Sorry

853 94 10
                                    

Daniel yang datang lagi ke rumah sakit segera mencari Jihoon. Selama perjalanannya ke rumah sakit, ia benar-benar merasa bersyukur dan berterima kasih karena Jihoon muncul di kehidupannya. la merasa bersyukur karena menyukai pemuda itu. Sepertinya ia tahu mengapa rasa itu lebih kuat saat ia melihat Jihoon, dibandingkan dengan saat ia melihat Sejeong. Memang seperti inilah jalannya. Jalan yang dapat meluruskan masalahnya dengan ibunya.

Tetapi sekarang, ada di mana anak itu? Awas saja dia kalau tertangkap! Sesuai petunjuk ibunya, Daniel kembali mencarinya mulai dari ruang ICU anak sampai ruang rapat, ruang UGD, ruang bersalin, dan ruang rawat inap adik iparnya. Tubuhnya berkeringat dan napasnya terengah-engah karena berlarian mencari Jihoon. Dengan sifatnya yang tidak sabaran ini, ia rasanya benar-benar gila kalau harus mencari orang seperti ini.

"Kau mencari siapa?" Tiba-tiba Jihoon muncul dan berkata padanya. Sambil berharap semoga suara itu bukan halusinasinya, Daniel segera membalikkan badannya. Jihoon terbelalak menatapnya sambil membawa botol jus.

"Kau!" Daniel segera berseru begitu melihatnya. Orang-orang yang melewati mereka memandang ke arah mereka. Jihoon terlihat salah tingkah tetapi sepertinya Daniel tidak peduli dengan hal itu. Ia langsung menarik dan memeluk Jihoon.

"Ah, jusku!" Jihoon berseru. la merasa bajunya sedikit basah, tetapi kini ia tidak peduli.

Jihoon yang bertatapan dengan orang-orang di sekelilingnya mulai merasa canggung.

"Orang-orang memandang kita. Kau gila ya?" Jihoon bergerak hendak melepaskan diri, tapi Daniel semakin erat memeluknya.

"Kenapa kau tiba-tiba menghilang dan mengejutkan semua orang seperti ini?!" Daniel berteriak sambil tetap memeluk Jihoon.

"Kita bicara baik-baik, lepaskan aku dulu." Jihoon masih tetap bergerak melepaskan diri.

"Kau ini bisa diam tidak sih? Kalau tidak, langsung aku cium ya." Daniel menyahut seolah tidak ada orang-orang di sekitar mereka. Jihoon saja yang merasa malu dan canggung berada di pelukan Daniel.

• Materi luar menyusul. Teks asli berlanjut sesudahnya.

Lemma position_key_ok fact p :
  position_key fact = Ok p → is_Some (f_source_seq fact) ∨ is_Some (f_observed_at fact).
Proof.
  unfold position_key, is_Some. destruct (f_source_seq fact), (f_observed_at fact); naive_solver.
Qed.

Lemma check_aware_ok d u : check_aware d = Ok u ↔ representable d = true ∧ u = astimezone_utc d.
Proof. unfold check_aware, representable, to_utc. destruct (aware d), (in_years (instant d)); naive_solver. Qed.

(** The times of a valid fact are aware and representable in UTC. *)
Lemma validate_fact_times fact at_ :
  validate_fact fact = Ok fact → f_observed_at fact = Some at_ ∨ f_valid_until fact = Some at_ →
  representable at_ = true.
Proof.
  unfold validate_fact. intros H.
  do 8 (apply bind_ok in H as ([] & _ & H)). apply bind_ok in H as (? & _ & H). apply bind_ok in H as ([] & _ & H).
  apply bind_ok in H as (? & _ & H). do 2 apply bind_ok in H as ([] & _ & H).
  apply bind_ok in H as ([] & Ho & H). apply bind_ok in H as ([] & Hv & _).
  intros [Hat|Hat]; [rewrite Hat in Ho; apply bind_ok in Ho as (? & [Hr _]%check_aware_ok & _)
                    |rewrite Hat in Hv; apply bind_ok in Hv as (? & [Hr _]%check_aware_ok & _)]; done.
Qed.

Lemma admissible_position fact : admissible fact → ∃ p, position_key fact = Ok p.
Proof.
  intros [Hv Hp]. unfold position_key. destruct (f_source_seq fact) as [s|]; [eauto|].
  destruct Hp as [[]|[at_ Hat]]; [done|]. rewrite Hat.
  pose proof (validate_fact_times fact at_ Hv (or_introl Hat)) as [_ H]%andb_true_iff.
  unfold to_utc. rewrite H. eauto.
Qed.

(** An iteration over a fact ends in [P], or raises because its position does
    not fit its column. *)
Definition ends {S} (fact : ReducerFact) (P : S → Prop) (r : res S) : Prop :=
  match r with Ok st => P st | Err e => e = OverflowError ∧ bindable (f_source_seq fact) = false end.

Lemma ends_impl {S} fact (P Q : S → Prop) r : (∀ st, P st → Q st) → ends fact P r → ends fact Q r.
Proof. destruct r; simpl; auto. Qed.

(** An entry of the grouping: where the fact sits and that it came from the
    batch. *)
Definition grouped_ok (facts : list ReducerFact) (grouped : grouping) : Prop :=
  ∀ key values h fact, grouped !! key = Some values → values !! h = Some fact →
    fact ∈ facts ∧ validate_fact fact = Ok fact ∧ group_key fact = Ok key ∧ f_evidence_hash fact = h.

Lemma group_step_ok facts grouped n raw grouped' n' :
  raw ∈ facts → grouped_ok facts grouped →
  group_step (grouped, n) raw = Ok (grouped', n') → grouped_ok facts grouped'.
Proof.
  intros Hin Hok H. unfold group_step in H.
  apply bind_ok in H as (fact & Hv & H). apply bind_ok in H as (key & Hk & H).
  pose proof (validate_fact_ok _ _ Hv) as ->.
  assert (∀ h f, default ∅ (grouped !! key) !! h = Some f →
                 f ∈ facts ∧ validate_fact f = Ok f ∧ group_key f = Ok key ∧ f_evidence_hash f = h) as Hdef.
  { intros h f. destruct (grouped !! key) as [values|] eqn:E; simpl; [by eapply Hok|].
    by rewrite lookup_empty. }
  destruct (default ∅ (grouped !! key) !! f_evidence_hash raw) eqn:E; simplify_eq;
    intros key' values h f; (destruct (decide (key' = key)) as [->|Hne];
      [rewrite lookup_insert_eq; intros [= <-]|rewrite lookup_insert_ne by done; apply Hok]).
  - apply Hdef.
  - intros [[<- <-]|[Hh Hf]]%lookup_insert_Some; [done|by apply Hdef].
Qed.

Lemma grouping_ok facts grouped n :
  fold_res group_step (∅, 0) facts = Ok (grouped, n) → grouped_ok facts grouped.
Proof.
  intros H. apply (fold_res_inv group_step (λ s, grouped_ok facts s.1)) in H; [done| |].
  - intros a [g1 n1] [g2 n2] Ha Hg Hs. by eapply group_step_ok.
  - intros key values h f. simpl. by rewrite lookup_empty.
Qed.

Lemma elem_of_ordered_facts f values : f ∈ ordered_facts values → ∃ h, values !! h = Some f.
Proof. unfold ordered_facts. rewrite list_elem_of_omap. naive_solver. Qed.

Lemma elem_of_sorted_groups values grouped : values ∈ sorted_groups grouped → ∃ k, grouped !! k = Some values.
Proof. unfold sorted_groups. rewrite list_elem_of_omap. naive_solver. Qed.

Lemma group_key_candidate f g key :
  group_key f = Ok key → group_key g = Ok key →
  candidate_key f = candidate_key g ∧ position_key f = position_key g.
Proof.
  unfold group_key. rewrite !bind_ok. intros (p & Hp & Ep) (q & Hq & Eq_). rewrite Hp, Hq.
  assert (cand_list (candidate_key f) ++ [p] = cand_list (candidate_key g) ++ [q]) as E by congruence.
  by apply app_inj_tail in E as [->%cand_list_inj ->].
Qed.

Lemma group_key_ok f key : validate_fact f = Ok f → group_key f = Ok key → admissible f.
Proof.
  unfold group_key. rewrite bind_ok. intros Hv (p & Hp & _).
  split; [done|]. by eapply position_key_ok.
Qed.

(** The text stored for a fact. *)
Definition stored_as (fact : ReducerFact) (json : string) : Prop :=
  canonical_value_json (VDict (f_value fact)) = Ok json.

Di kursi panjang taman di atap rumah sakit, Daniel dan Jihoon duduk bersebelahan sambil tetap memberi jarak di antara mereka. Daniel sebenarnya tidak ingin seperti itu, tetapi Jihoon duduk agak menjauh darinya. Sepertinya ia masih kesal. Pertama, Daniel bercerita pada Jihoon bahwa ia baru saja bertemu dengan ibunya. Ia mengucapkan terima kasih karena Jihoon telah menghibur ibunya, lalu menceritakan tentang adiknya yang ternyata menderita ichthyosis, dan rasa menyesalnya pada ibunya yang selama ini menderita. Jihoon bergumam "oh~" sambil mengangguk-anggukkan kepalanya.

"Bagaimana kondisi bayi ichthyosis itu saat ini?" Jihoon menatap ke langit dan bertanya.

"Kenapa kau menghindariku? Kau tidak lihat kalau aku ingin minta maaf padamu?" Daniel bertanya seolah kecewa terhadapnya.

"Kalau aku memang harus menghilang, aku akan menghilang. Biarkan tim itu menyelesaikan acara ini. Apalagi tentang bayi itu."

"Kau tidak dengar ucapanku? Cepat jawab dulu pertanyaanku." Daniel mendesaknya. Sesaat, Jihoon tersenyum datar.

"Meskipun kau telah meluruskan masalah ini, tapi aku merasa masalah ini belum tuntas. Seandainya dengan begitu masalah ini bisa tuntas, rasanya aku sanggup meluruskan simpul sepatu atau masalah serumit apa pun. Tapi, masih banyak masalahku yang lain selain masalah dirimu. Kepalaku rasanya ingin pecah. Rasanya aku ingin menjambak rambutku seperti orang gila dan terjun dari atap ini." Jihoon bergumam lesu.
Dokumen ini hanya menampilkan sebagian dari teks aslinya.